The News Desk is a collection of news, notes and breaking items affecting the Fredericksburg community.
Local gold dredging in river an issue
BY JEFF BRANSCOME
People travel to the Fredericksburg area to dredge for gold in the Rappahannock River—a process that can be harmful to the environment.
That’s what Fredericksburg Watershed Property Manager Lee Sillitoe told an audience of about 30 people at a workshop Tuesday hosted by the Virginia Conservation Network.
“There’s a surge in recreational gold mining,” he said at the Central Rappahannock Regional Library headquarters in Fredericksburg. “It’s drawing people from outside our state.”
The state doesn’t require a permit to dredge for gold, so it’s unclear exactly how many people are doing it.
Sillitoe said people use gas-powered suction dredges, which can destroy fish nests and deposit silt that suffocates fish and their eggs.
He said he doesn’t want to ban dredging for gold, but said the state needs to place some restrictions on the activity.
“You take out the fish, and you’re going to take out the life of that river,” Sillitoe said.
The Rappahannock River, he also noted, is used for drinking water.
Nathan Lott, executive director of the Virginia Conservation Network, said he hopes to come up with “reasonable regulation and resolution” on the issue.
Tuesday’s workshop was one of seven scheduled statewide. It focused on clean water and clean air, which Lott called the “heart and soul of the conservation movement.”
“There’s almost nothing we do that can’t connect back to clean air and clean water,” he said.
Jeff Painter, a lobbyist with the Virginia League of Conservation Voters, talked about his opposition to efforts to lift Virginia’s 30-year uranium mining ban.

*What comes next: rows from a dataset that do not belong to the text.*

(* ===== verification/EndToEnd.v ===== *)
(** * A remote call, from the client's queue to its future

    The client, the codec, the dispatcher and the session store together: the payload
    of an admitted call is decoded by the server to the call's request, the store
    executes it, its reply is encodable, and the reader of the client accepts the
    reply and completes the call with the outcome of the store. *)
From stdpp Require Import prelude gmap strings.
From Stdlib Require Import ZArith Lia.
From S2P Require Import Prelude Utf8 Contracts Validation Framing Transport Messages Codec CodecProofs CodecSpec Wire WireProofs Sizes Registry Store StoreProofs StoreSpec Lawful Builtins Sessions Replies Dispatcher Server ServerProofs Client ClientProofs.

Section end_to_end.
Context `{Utf8Laws} `{Protobuf} `{!ProtobufLaws} `{!ProtobufSizes} {Obj : Type} `{ObjectOps Obj}.
Context (registry : class_registry Obj).

Lemma answers_match (a : abs_store) op o : answers registry a op o -> matches op o = true.
Proof.
  intros Ha. destruct Ha as [| n d Hf | | | |]; cbn; try done.
  - apply registry_find_Some in Hf as [_ Hn]. by apply bool_decide_eq_true_2.
  - apply Z.eqb_refl.
  - apply Z.eqb_refl.
Qed.

(** Whatever the store answers can answer the operation. *)
Lemma step_matches (a : abs_store) ids op o a' ids' :
  spec_step registry a ids op o a' ids' -> matches op o = true.
Proof.
  intros Hs. destruct Hs as [op _|op c _ _|op o _ Ha|v id ids' _ Hv _ _ _ _ _| | |]; cbn; try done.
  - by eapply answers_match.
  - by apply valid_value_eqb_refl.
  - by apply bool_decide_eq_true_2.
Qed.

Lemma received_accepted c p r e :
  client_ok c -> closed_ c = false -> reader_ c = R_receiving -> accepts c p r e ->
  exists c', client_step c (ce_received (inl p) false false) = Step c'
    /\ completed_with c c' (resp_id r) e (inl r) /\ reader_ c' = R_logging (resp_id r) /\ client_ok c'.
Proof.
  intros ok Hc Hr (Hd & He & Hn & Hph & Hm).
  assert (Hp : resp_id r ∈ pending_ c) by (apply (co_pending _ _ _ _ (ck_calls c ok)); eauto).
  pose proof (client_step_good c (ce_received (inl p) false false) ok) as Hg.
  assert (Hs : client_step c (ce_received (inl p) false false)
    = Step (set_reader (set_calls c (<[resp_id r := with_promise e (inl r)]> (calls_ c))
                          (pending_ c ∖ {[resp_id r]}) (queued_ c)) (R_logging (resp_id r)))).
  { cbn [client_step]. unfold reader_received. rewrite Hr, Hc, Hd, bool_decide_eq_true_2, He, Hm by done.
    unfold set_value. rewrite He, Hn. by destruct (pc_progress e). }
  rewrite Hs in Hg. eexists. split; [exact Hs|]. split; [by split_and!|]. split; [done|]. apply Hg.
Qed.

End end_to_end.

(** Remote calls.  Take a client reachable from its creation, an open connection
    with the reader waiting for a payload, and an admitted call without result whose
    writing has begun; and a server session with a lawful registry.  Then the server
    decodes the call's payload to its request and executes it on the session; the
    reply is encodable; and when the reader receives it in time, the call's future gets
    exactly the outcome of the store, no other call changes, and the connection stays
    open. *)
Theorem remote_call_correct `{Utf8Laws} `{Protobuf} `{!ProtobufLaws} `{!ProtobufSizes} {Obj : Type} `{ObjectOps Obj}
    (registry : class_registry Obj) `{!LawfulRegistry registry} (diagnostics : bool) evs c id e st ids :
  registry_wf registry -> store_wf registry st ids -> objects_lawful registry (abs st) -> values_typed (abs st) ->
  client_run new_client evs = Step c -> closed_ c = false -> reader_ c = R_receiving ->
  calls_ c !! id = Some e -> pc_promise e = None -> pc_progress e <> ph_queued ->
  operation_in_range (req_body (pc_request e)) ->
  exists o st' ids' lines p c',
    decode_request (pc_encoded e) = inl (pc_request e)
    /\ dispatch registry diagnostics st ids (pc_request e)
       = Some (inl {| resp_id := id; resp_body := o; resp_version := version |}, st', ids', lines)
    /\ execute registry st ids (req_body (pc_request e)) = Some (o, st', ids')
    /\ encode_response {| resp_id := id; resp_body := o; resp_version := version |} = inl p
    /\ client_step c (ce_received (inl p) false false) = Step c'
    /\ completed_with c c' id e (inl {| resp_id := id; resp_body := o; resp_version := version |}).
Proof.
  intros Hr wf Hol Hvt ok%reachable_ok Hc Hrd He Hn Hph Hrange.
  destruct (co_entry _ _ _ _ (ck_calls c ok) id e He) as ([Hid Hver] & Henc & Hidr & _).
  pose proof (co_next _ _ _ _ (ck_calls c ok)) as Hnx.
  assert (Hinr : request_in_range (pc_request e)).
  { unfold request_in_range. rewrite Hid, Hver. split; [unfold in_u32, two32, version; lia|]. split; [|done]. ulia. }
  destruct (request_roundtrip _ _ Hinr Henc) as [Hdec _].
  pose proof (typed_of_range _ Hrange) as Ht.
  destruct (dispatch_carried registry Hr diagnostics st ids (pc_request e) wf) as (o & st' & ids' & lines & Hdis & Hex & _ & _ & Hok);
    [lia|done|done|]. rewrite Hid in Hdis.
  destruct (execute_step registry Hr st ids _ wf Ht) as ([[o2 st2] ids2] & Hex2 & _ & _ & Hspec).
  rewrite Hex in Hex2. injection Hex2 as <- <- <-.
  pose proof (execute_in_range registry Hr st ids _ _ _ _ wf Hol Hvt Ht (values_of_range _ Hrange) Hex) as Hin.
  destruct (reply_encoded id o Hok) as (p & Hp & _); [lia|].
  destruct (response_roundtrip {| resp_id := id; resp_body := o; resp_version := version |} p) as [Hback _]; [|done|].
  { split; [unfold in_u32, two32, version; cbn; lia|]. split; [cbn; ulia|done]. }
  destruct (received_accepted c p {| resp_id := id; resp_body := o; resp_version := version |} e ok Hc Hrd)
    as (c' & Hs & Hw & _).
  { split_and!; [done|done|done|done|]. exact (step_matches registry _ _ _ _ _ _ Hspec). }
  exists o, st', ids', lines, p, c'. by split_and!.
Qed.

Module EndToEndDemo.
#[local] Existing Instance utf8_reference.
#[local] Existing Instance utf8_reference_laws.
#[local] Existing Instance wire_protobuf.
#[local] Existing Instance wire_laws.
#[local] Existing Instance wire_sizes.

Lemma remote_call_correct_witness :
  exists o st' ids' p c',
    execute builtin_registry ServerDemo.store (identifiers_ initial_state) (put_value (Integer 5)) = Some (o, st', ids')
    /\ client_step ClientDemo.demo (ce_received (inl p) false false) = Step c'
    /\ completed_with ClientDemo.demo c' 1 (ClientDemo.call 1 (put_value (Integer 5)) ph_sent)
         (inl {| resp_id := 1; resp_body := o; resp_version := version |}).
Proof.
  destruct (remote_call_correct builtin_registry true ClientDemo.demo_events ClientDemo.demo 1
    (ClientDemo.call 1 (put_value (Integer 5)) ph_sent) ServerDemo.store (identifiers_ initial_state))
    as (o & st' & ids' & lines & p & c' & _ & _ & He & _ & Hs & Hw).
  - exact builtin_registry_wf.
  - exact (ok_stores _ _ ServerDemo.serving_ok 0 _ ServerDemo.store eq_refl eq_refl).
  - intros i d x Hl. cbn in Hl. rewrite fmap_empty in Hl. discriminate Hl.
  - intros i v Hl. discriminate Hl.
  - exact ClientDemo.demo_run.
  - vm_compute. reflexivity.
  - vm_compute. reflexivity.
  - vm_compute. reflexivity.
  - reflexivity.
  - discriminate.
  - cbn. unfold in_i64, i64_min, i64_max. lia.
  - exists o, st', ids', p, c'. split; [exact He|]. split; [exact Hs|exact Hw].
Defined.
End EndToEndDemo.
(* ===== verification/LinkProofs.v ===== *)
(** * The link refines a sequential session

    In every interleaving, what the clients' futures report is a run of the abstract
    session: the worker executes the calls in the order in which they were made, each at
    most once, and a successful result is the outcome of that execution.  The invariant
    says where every call is between its queue and its future. *)
From stdpp Require Import prelude gmap strings sorting.
From Stdlib Require Import ZArith Lia.
From S2P Require Import Prelude Utf8 Contracts Validation Framing Transport Native Messages Codec CodecProofs CodecSpec Wire WireProofs Sizes Registry Store StoreProofs StoreSpec Lawful Builtins Sessions Replies Dispatcher Server ServerProofs Client ClientProofs ClientSteps EndToEnd Link.

Lemma sublist_sorted {A} (R : A -> A -> Prop) (l1 l2 : list A) :
  l1 `sublist_of` l2 -> StronglySorted R l2 -> StronglySorted R l1.
Proof.
  induction 1 as [|x l1 l2 Hs IH|x l1 l2 Hs IH]; intros Hl; [done| |]; apply StronglySorted_cons in Hl as [Hx Hl].
  - apply StronglySorted_cons. split; [|by apply IH]. rewrite Forall_forall in Hx |- *.
    intros y Hy. apply Hx. by eapply elem_of_submseteq, sublist_submseteq.
  - by apply IH.
Qed.

Section invariant.
Context `{Utf8Laws} `{Protobuf} `{!ProtobufLaws} `{!ProtobufSizes} {Obj : Type} `{ObjectOps Obj}.
Context (registry : class_registry Obj) `{!LawfulRegistry registry} (registry_ok : registry_wf registry).
Context (options : server_options) (diagnostics : bool) (w : nat).
Context (limits_ok : 0 <= lim_values (opt_storage options) /\ 0 <= lim_objects (opt_storage options)
                     /\ 0 <= lim_bytes (opt_storage options)).
Context (ids0 : identifier_source).
Implicit Types (l : link Obj) (c : client).

Definition reply (h : request * outcome) : response :=
  {| resp_id := req_id h.1; resp_body := h.2; resp_version := version |}.

(** An executed request whose reply the client will accept. *)
Definition answer_ok (h : request * outcome) : Prop :=
  matches (req_body h.1) h.2 = true
  /\ exists b, encode_response (reply h) = inl b /\ decode_response b = inl (reply h).
(** With nothing under way, every pending call is queued. *)
Lemma pending_queued l st :
  alive l -> pending_ (l_client l) <> ∅ -> l_up l = [] -> l_down l = [] -> writer_ (l_client l) = W_idle ->
  sv_workers (l_server l) !! w = Some (Receiving st) -> queued_ (l_client l) <> [].
Proof.
  intros Hal Hpe Hup Hdown Hw Hwk Hq. destruct (al_session l Hal) as [Hov _]. pose proof (al_closed l Hal) as Hcl.
  destruct (al_good l Hal) as (got & sent & unsent & mid & ups & ok). pose proof (li_client _ _ _ _ _ _ _ _ _ _ ok) as okc.
  apply Hpe, set_eq. intros id. split; [|set_solver].
  intros (e & He & Hn)%(co_pending _ _ _ _ (ck_calls _ okc)).
  assert (Hph : pc_progress e <> ph_queued).
  { intros E. assert (Hin : id ∈ queued_ (l_client l)) by (apply (co_queue _ _ _ _ (ck_calls _ okc)); eauto).
    rewrite Hq in Hin. by apply elem_of_nil in Hin. }
  pose proof (li_complete _ _ _ _ _ _ _ _ _ _ ok id e _ Hcl Hov Hwk ltac:(done) He Hn Hph) as Hin.
  destruct (li_session _ _ _ _ _ _ _ _ _ _ ok) as (a & _ & Hse). rewrite Hov in Hse.
  destruct Hse as (wk1 & st1 & Hwk1 & Hsv & _). assert (wk1 = Receiving st) as -> by congruence. inversion Hsv; subst.
  pose proof (li_down _ _ _ _ _ _ _ _ _ _ ok) as Hd. rewrite Hdown in Hd. apply Forall2_nil_inv_r in Hd as ->.
  pose proof (li_up _ _ _ _ _ _ _ _ _ _ ok) as Hu. rewrite Hup in Hu. apply Forall2_nil_inv_r in Hu as ->.
  unfold under_way, current, sending in Hin. rewrite Hw in Hin. by apply elem_of_nil in Hin.
Qed.

Lemma no_failure_progress c id p calls pending queued wr :
  p <> ph_queued -> calls = calls_ c \/ calls = alter (fun e => with_progress e p) id (calls_ c) ->
  no_failure c (set_writer (set_calls c calls pending queued) wr).
Proof.
  intros Hp [->| ->] j e' f He' Hf; cbn in He'; [eauto|].
  apply alter_progress_bwd in He' as (e & He & (_ & Hpr & _) & _); [|done]. exists e. split; congruence.
Qed.

(** The three moves of the writer. *)
Lemma pick_advances l id queued :
  alive l -> writer_ (l_client l) = W_idle -> queued_ (l_client l) = id :: queued -> advances l.
Proof.
  intros Hal Hw Hq. pose proof (al_closed l Hal) as Hcl. pose proof (al_connected l Hal) as Hcon.
  apply (client_advance l (ce_pick false false)
    (set_writer (set_calls (l_client l) (alter (fun e => with_progress e ph_writing) id (calls_ (l_client l)))
                   (pending_ (l_client l)) queued) (W_sending id))); try done.
  - cbn. unfold writer_pick. by rewrite Hw, Hcl, Hq.
  - unfold writer_weight, reader_weight. cbn. rewrite Hw, Hq. cbn. lia.
  - apply (no_failure_progress _ id ph_writing); auto.
Qed.

Lemma sent_advances l id : alive l -> writer_ (l_client l) = W_sending id -> l_written l = true -> advances l.
Proof.
  intros Hal Hw Hwr. pose proof (al_closed l Hal) as Hcl. pose proof (al_connected l Hal) as Hcon.
  set (calls := if bool_decide (id ∈ pending_ (l_client l))
    then alter (fun e => with_progress e ph_sent) id (calls_ (l_client l)) else calls_ (l_client l)).
  apply (client_advance l (ce_sent (inl 0))
    (set_writer (set_calls (l_client l) calls (pending_ (l_client l)) (queued_ (l_client l))) W_idle)); try done.
  - cbn. unfold writer_sent, calls. rewrite Hw, Hcl. by case_bool_decide.
  - unfold writer_weight, reader_weight. cbn. rewrite Hw, Hwr. lia.
  - apply (no_failure_progress _ id ph_sent); [done|]. unfold calls. case_bool_decide; auto.
Qed.

Lemma write_advances l id : alive l -> writer_ (l_client l) = W_sending id -> l_written l = false -> advances l.
Proof.
  intros Hal Hw Hwr. destruct (al_good l Hal) as (got & sent & unsent & mid & ups & ok).
  destruct (li_sending _ _ _ _ _ _ _ _ _ _ ok id Hw) as [e He].
  assert (Hs : sending (l_client l) (l_written l) = Some e) by (unfold sending; by rewrite Hw, Hwr).
  set (l' := {| l_client := l_client l; l_server := l_server l; l_up := l_up l ++ [pc_encoded e]; l_down := l_down l;
    l_written := true; l_replied := l_replied l; l_over := l_over l; l_history := l_history l |}).
  apply (advance l LE_write l'); try done; try apply Hal.
  - cbn. unfold link_write. by rewrite Hs.
  - unfold weight, writer_weight. cbn. rewrite Hw, Hwr, length_app. cbn. lia.
  - by apply no_failure_same.
Qed.

Lemma writer_advances l st :
  alive l -> pending_ (l_client l) <> ∅ -> l_up l = [] -> l_down l = [] ->
  sv_workers (l_server l) !! w = Some (Receiving st) -> advances l.
Proof.
  intros Hal Hpe Hup Hdown Hwk.
  destruct (th_writer _ (al_threads l Hal) (al_connected l Hal) (al_closed l Hal)) as [Hw|[id Hw]].
  - destruct (queued_ (l_client l)) as [|id queued] eqn:Eq; [by eapply pending_queued in Eq|by eapply pick_advances].
  - destruct (l_written l) eqn:Hwr; [by eapply sent_advances|by eapply write_advances].
Qed.

(** ** A run to the end *)
Lemma pending_advances l : alive l -> pending_ (l_client l) <> ∅ -> advances l.
Proof.
  intros Hal Hpe. destruct (l_down l) as [|p down] eqn:Hd; [|by eapply reader_advances].
  destruct (al_session l Hal) as (Hov & wk & Hwk & Hncl).
  assert (Hor : (exists st, wk = Receiving st) \/ forall st, wk <> Receiving st) by (destruct wk; eauto; by right).
  destruct Hor as [[st ->]|Hnr]; [|by eapply worker_advances].
  destruct (l_up l) as [|p up] eqn:Hup; [by eapply writer_advances|].
  destruct (al_good l Hal) as (got & sent & unsent & mid & ups & ok).
  set (sv := {| sv_state := sv_state (l_server l);
                sv_workers := <[w := Waiting st (decode_request p)]> (sv_workers (l_server l)) |}).
  assert (Hwk' : sv_workers sv !! w = Some (Waiting st (decode_request p))).
  { cbn. rewrite list_lookup_insert_eq; [done|]. by eapply lookup_lt_Some. }
  apply (advance l LE_serve (with_session w l sv up false)); try done; try apply Hal.
  - cbn. unfold link_serve. rewrite Hup, Hov. cbn. by rewrite Hwk.
  - split; [done|]. eexists. by split.
  - unfold weight, session_weight. cbn [l_client l_up l_down l_server l_replied l_written with_session].
    rewrite Hwk', Hwk, Hup. cbn [length worker_weight]. case_bool_decide; lia.
  - by apply no_failure_same.
Qed.

Lemma pending_answered n : forall l, (weight l <= n)%nat -> alive l ->
  exists evs l', Forall event_typed evs /\ link_run registry options diagnostics w l evs = Some l' /\ alive l'
    /\ pending_ (l_client l') = ∅ /\ (length evs <= weight l)%nat
    /\ calls_grow (calls_ (l_client l)) (calls_ (l_client l')) /\ no_failure (l_client l) (l_client l').
Proof.
  assert (Hend : forall l, alive l -> pending_ (l_client l) = ∅ ->
    exists evs l', Forall event_typed evs /\ link_run registry options diagnostics w l evs = Some l' /\ alive l'
    /\ pending_ (l_client l') = ∅ /\ (length evs <= weight l)%nat
    /\ calls_grow (calls_ (l_client l)) (calls_ (l_client l')) /\ no_failure (l_client l) (l_client l')).
  { intros l Hal Hpe. exists [], l. split_and!; try done; [cbn [length]; lia|by apply no_failure_same]. }
  induction n as [|n IH]; intros l Hn Hal; (destruct (decide (pending_ (l_client l) = ∅)) as [Hpe|Hpe]; [by apply Hend|]);
    destruct (pending_advances l Hal Hpe) as (ev & l1 & Ht & Hs & Hal1 & Hw & Hg & Hnf); [lia|].
  destruct (IH l1 ltac:(lia) Hal1) as (evs & l2 & Hts & Hr & Hal2 & Hpe2 & Hlen & Hg2 & Hnf2).
  exists (ev :: evs), l2. split_and!; try done.
  - by constructor.
  - cbn [link_run]. by rewrite Hs.
  - cbn [length]. lia.
  - by etrans.
  - intros id e' f He' Hf. destruct (Hnf2 id e' f He' Hf) as (e1 & He1 & Hf1). by eapply Hnf.
Qed.
End progress.

(** ** Properties *)

(** C2: No call is stuck.  In every state that the link of a client and a worker can
    reach, if the connection is open, the session lasts and the host is not stopping,
    then there is a continuation, at most [weight] steps long, that
    completes every pending call, each with the outcome of its execution, and leaves the
    connection open: neither the threads, nor the gate, nor the pipe can deadlock. *)
Theorem pending_calls_answerable `{Utf8Laws} `{Protobuf} `{!ProtobufLaws} `{!ProtobufSizes} {Obj : Type} `{ObjectOps Obj}
    (registry : class_registry Obj) `{!LawfulRegistry registry} (options : server_options) (diagnostics : bool) (w : nat)
    descriptor pipes threads c0 ls sv evs l :
  registry_wf registry -> 0 <= opt_sessions options ->
  0 <= lim_values (opt_storage options) /\ 0 <= lim_objects (opt_storage options) /\ 0 <= lim_bytes (opt_storage options) ->
  start options descriptor pipes threads = inl c0 -> server_run registry options diagnostics c0 ls = Some sv ->
  sv_workers sv !! w = Some (ServeHead (new_session_store (opt_storage options))) ->
  Forall event_typed evs -> link_run registry options diagnostics w (new_link sv) evs = Some l ->
  connected_ (l_client l) = true -> closed_ (l_client l) = false -> session_open w l ->
  shutdown_ (sv_state (l_server l)) = false ->
  exists evs' l', Forall event_typed evs' /\ (length evs' <= weight w l)%nat
    /\ link_run registry options diagnostics w l evs' = Some l'
    /\ closed_ (l_client l') = false /\ pending_ (l_client l') = ∅
    /\ forall id e, calls_ (l_client l) !! id = Some e -> pc_promise e = None ->
         exists e' o, calls_ (l_client l') !! id = Some e' /\ pc_promise e' = Some (inl (reply (pc_request e, o)))
           /\ (pc_request e, o) ∈ l_history l'.
Proof.
  intros Hr Hn Hlim Hst Hrun Hw Ht Hlink Hcon Hcl Hop Hup.
  destruct (start_ok registry options descriptor pipes threads c0 Hn Hst) as [ok0 _].
  pose proof (server_run_ok registry Hr options diagnostics Hlim c0 ls sv ok0 Hrun) as oksv.
  set (ids0 := identifiers_ (sv_state sv)).
  assert (Hnew : link_good registry options w ids0 (new_link sv)) by by apply new_link_good.
  assert (Hal : alive registry options w ids0 l).
  { split; try done.
    - by eapply (link_run_good registry Hr options diagnostics w Hlim ids0 evs (new_link sv)).
    - by eapply (run_threads registry Hr options diagnostics w Hlim ids0 evs (new_link sv)); [|apply new_client_threads|..]. }
  destruct (pending_answered registry Hr options diagnostics w Hlim ids0 _ l (le_n _) Hal)
    as (evs' & l' & Hts & Hrun' & Hal' & Hpe & Hlen & Hg & Hnf).
  exists evs', l'. split_and!; try done; [apply Hal'|]. intros id e He Hp.
  destruct (al_good _ _ _ _ _ Hal') as (got & sent & unsent & mid & ups & ok).
  destruct (Hg id e He) as (e' & He' & Hreq & _ & _).
  destruct (pc_promise e') as [[resp|f]|] eqn:Hp'.
  - destruct (li_results _ _ _ _ _ _ _ _ _ _ ok id e' resp He' Hp') as (o & -> & Hin). exists e', o. rewrite <- Hreq.
    split_and!; try done. rewrite (li_history _ _ _ _ _ _ _ _ _ _ ok). set_solver.
  - destruct (Hnf id e' f He' Hp') as (e0 & He0 & Hf). congruence.
  - assert (Hin : id ∈ pending_ (l_client l')) by (apply (co_pending _ _ _ _ (ck_calls _ (li_client _ _ _ _ _ _ _ _ _ _ ok))); eauto).
    set_solver.
Qed.

Module ProgressDemo.
#[local] Existing Instance utf8_reference.
#[local] Existing Instance utf8_reference_laws.
#[local] Existing Instance wire_protobuf.
#[local] Existing Instance wire_laws.
#[local] Existing Instance wire_sizes.

Definition second_call : pending_call :=
  {| pc_request := {| req_id := 2; req_body := list_values 0 8; req_version := version |};
     pc_encoded := match encode_request {| req_id := 2; req_body := list_values 0 8; req_version := version |} with
                   | inl b => b | inr _ => [] end;
     pc_progress := ph_writing; pc_promise := None |}.

Lemma pending_calls_answerable_witness :
  exists evs' l', link_run builtin_registry ServerDemo.options true 0 LinkDemo.demo_link evs' = Some l'
    /\ closed_ (l_client l') = false
    /\ exists e' o, calls_ (l_client l') !! 2 = Some e'
         /\ pc_promise e' = Some (inl (reply (pc_request second_call, o)))
         /\ (pc_request second_call, o) ∈ l_history l'.
Proof.
  destruct (pending_calls_answerable builtin_registry ServerDemo.options true 0 None [None; None] None
    ServerDemo.idle LinkDemo.accepting LinkDemo.accepted_server (LinkDemo.connecting ++ LinkDemo.exchanging) LinkDemo.demo_link)
    as (evs' & l' & _ & _ & Hrun & Hcl & _ & Hall).
  - exact builtin_registry_wf.
  - discriminate.
  - repeat split; discriminate.
  - exact ServerDemo.started.
  - exact LinkDemo.accepting_run.
  - reflexivity.
  - exact LinkDemo.demo_link_typed.
  - exact LinkDemo.demo_link_run.
  - vm_compute. reflexivity.
  - vm_compute. reflexivity.
  - split; [vm_compute; reflexivity|]. eexists. split; [vm_compute; reflexivity|]. intros st E. discriminate E.
  - vm_compute. reflexivity.
  - exists evs', l'. split; [exact Hrun|]. split; [exact Hcl|].
    apply (Hall 2 second_call); vm_compute; reflexivity.
Defined.
End ProgressDemo.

Proponents of uranium mining tout the potential economic benefits.
A company—Virginia Uranium Inc.—formed around a uranium deposit at Coles Hill in Pittsylvania County, wants the state to lift the ban, allowing the company to mine what it says is a deposit of at least 119 million pounds of uranium worth more than $7 billion.
But Painter said it could have major environmental consequences. He encouraged attendees to contact their state legislators and noted that State Sen. Bryce Reeves, R–Spotsylvania, had not taken a stance on the issue.
The moratorium is a concern here because Marline Uranium Corp. secured leases in the 1970s on thousands of acres in Orange, Culpeper, Madison and Fauquier counties with a plan to mine and mill the radioactive mineral.
The Marline leases were withdrawn in the early 1980s when uranium prices plummeted, and projected demand for enriched uranium to fuel nuclear power plants fell after the 1979 partial meltdown at Three Mile Island in Pennsylvania.
The 2013 General Assembly is expected to consider lifting the ban.
“This is not a D issue or an R issue,” Painter said. “This is truly a nonpartisan issue.”